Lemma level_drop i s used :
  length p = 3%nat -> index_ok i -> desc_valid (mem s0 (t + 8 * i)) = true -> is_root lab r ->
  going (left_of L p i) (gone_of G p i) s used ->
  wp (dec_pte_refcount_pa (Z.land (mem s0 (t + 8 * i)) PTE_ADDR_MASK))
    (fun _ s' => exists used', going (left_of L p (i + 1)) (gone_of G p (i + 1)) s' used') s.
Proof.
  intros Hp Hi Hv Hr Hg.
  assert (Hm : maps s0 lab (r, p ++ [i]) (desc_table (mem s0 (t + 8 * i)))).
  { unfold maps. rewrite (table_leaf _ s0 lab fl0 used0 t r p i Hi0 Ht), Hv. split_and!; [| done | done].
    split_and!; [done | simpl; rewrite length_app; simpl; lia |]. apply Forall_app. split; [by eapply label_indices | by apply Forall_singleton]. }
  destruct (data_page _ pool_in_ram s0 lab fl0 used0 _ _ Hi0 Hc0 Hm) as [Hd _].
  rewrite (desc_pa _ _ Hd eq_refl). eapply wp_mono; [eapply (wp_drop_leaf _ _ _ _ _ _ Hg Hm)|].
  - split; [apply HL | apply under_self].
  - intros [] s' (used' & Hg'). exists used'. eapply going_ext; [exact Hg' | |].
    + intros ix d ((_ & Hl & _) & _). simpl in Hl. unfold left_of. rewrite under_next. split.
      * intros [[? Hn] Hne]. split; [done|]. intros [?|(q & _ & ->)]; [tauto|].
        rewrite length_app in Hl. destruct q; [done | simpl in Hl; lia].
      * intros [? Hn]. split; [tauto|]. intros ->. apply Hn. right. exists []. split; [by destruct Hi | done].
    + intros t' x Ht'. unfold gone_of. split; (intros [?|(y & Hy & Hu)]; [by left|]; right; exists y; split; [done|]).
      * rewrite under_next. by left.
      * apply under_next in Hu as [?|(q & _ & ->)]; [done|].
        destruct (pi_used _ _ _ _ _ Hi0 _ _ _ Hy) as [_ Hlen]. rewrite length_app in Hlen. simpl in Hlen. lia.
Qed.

=======

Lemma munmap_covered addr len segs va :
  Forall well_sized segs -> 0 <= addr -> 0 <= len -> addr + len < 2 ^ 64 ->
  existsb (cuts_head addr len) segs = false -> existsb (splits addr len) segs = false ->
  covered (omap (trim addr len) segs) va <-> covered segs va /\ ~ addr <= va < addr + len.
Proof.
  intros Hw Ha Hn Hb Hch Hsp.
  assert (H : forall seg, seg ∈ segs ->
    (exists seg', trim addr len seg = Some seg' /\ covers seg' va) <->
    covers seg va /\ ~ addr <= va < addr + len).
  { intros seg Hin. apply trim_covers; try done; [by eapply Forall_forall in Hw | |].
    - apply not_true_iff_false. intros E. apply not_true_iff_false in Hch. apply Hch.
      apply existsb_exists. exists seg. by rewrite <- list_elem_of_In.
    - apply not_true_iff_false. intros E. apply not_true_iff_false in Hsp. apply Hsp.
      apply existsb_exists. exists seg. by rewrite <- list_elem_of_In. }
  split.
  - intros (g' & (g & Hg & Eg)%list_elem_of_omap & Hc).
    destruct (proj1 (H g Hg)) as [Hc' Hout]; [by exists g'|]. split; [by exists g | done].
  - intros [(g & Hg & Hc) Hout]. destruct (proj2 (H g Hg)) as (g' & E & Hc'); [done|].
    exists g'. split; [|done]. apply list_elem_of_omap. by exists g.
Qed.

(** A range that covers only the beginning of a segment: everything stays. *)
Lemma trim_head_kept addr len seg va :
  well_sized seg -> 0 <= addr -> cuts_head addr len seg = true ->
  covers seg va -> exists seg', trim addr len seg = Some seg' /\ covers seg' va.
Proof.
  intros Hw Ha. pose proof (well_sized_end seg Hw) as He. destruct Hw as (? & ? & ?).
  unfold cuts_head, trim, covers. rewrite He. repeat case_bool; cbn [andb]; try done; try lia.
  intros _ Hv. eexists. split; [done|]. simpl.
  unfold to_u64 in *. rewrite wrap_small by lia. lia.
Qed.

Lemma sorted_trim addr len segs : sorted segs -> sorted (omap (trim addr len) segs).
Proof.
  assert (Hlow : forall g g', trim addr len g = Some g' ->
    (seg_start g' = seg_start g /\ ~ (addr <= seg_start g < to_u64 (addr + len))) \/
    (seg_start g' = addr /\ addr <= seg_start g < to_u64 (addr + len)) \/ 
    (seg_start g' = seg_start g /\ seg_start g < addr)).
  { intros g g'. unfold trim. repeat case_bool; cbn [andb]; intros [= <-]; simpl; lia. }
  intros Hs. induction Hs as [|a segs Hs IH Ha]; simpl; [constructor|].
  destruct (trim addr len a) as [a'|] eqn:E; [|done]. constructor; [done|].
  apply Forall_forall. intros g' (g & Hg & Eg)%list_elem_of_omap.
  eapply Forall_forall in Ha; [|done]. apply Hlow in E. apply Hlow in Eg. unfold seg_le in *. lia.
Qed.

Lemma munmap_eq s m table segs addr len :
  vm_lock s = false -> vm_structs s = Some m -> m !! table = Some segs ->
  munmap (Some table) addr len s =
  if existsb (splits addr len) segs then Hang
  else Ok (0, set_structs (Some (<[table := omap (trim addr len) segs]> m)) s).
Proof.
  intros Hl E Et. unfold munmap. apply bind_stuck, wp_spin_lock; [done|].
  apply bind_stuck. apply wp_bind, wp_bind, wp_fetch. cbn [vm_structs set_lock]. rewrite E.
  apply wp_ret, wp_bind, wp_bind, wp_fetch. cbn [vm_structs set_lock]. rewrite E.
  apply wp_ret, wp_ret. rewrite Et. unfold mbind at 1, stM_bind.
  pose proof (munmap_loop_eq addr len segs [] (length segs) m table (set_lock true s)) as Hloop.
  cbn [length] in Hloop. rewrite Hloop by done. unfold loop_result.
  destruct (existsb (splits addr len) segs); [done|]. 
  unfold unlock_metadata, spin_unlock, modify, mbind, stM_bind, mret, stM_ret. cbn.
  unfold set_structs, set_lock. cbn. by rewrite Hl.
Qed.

=======

» **EXERCISE REQUIREMENTS**: Print, from the entries above, the line with "split_and!; [done |", the line with "- split; [apply HL | apply under_self]." and all lines between them, exactly and with nothing else.

» **ANSWER BELOW**:
    split_and!; [done | simpl; rewrite length_app; simpl; lia |]. apply Forall_app. split; [by eapply label_indices | by apply Forall_singleton]. }
  destruct (data_page _ pool_in_ram s0 lab fl0 used0 _ _ Hi0 Hc0 Hm) as [Hd _].
  rewrite (desc_pa _ _ Hd eq_refl). eapply wp_mono; [eapply (wp_drop_leaf _ _ _ _ _ _ Hg Hm)|].
  - split; [apply HL | apply under_self].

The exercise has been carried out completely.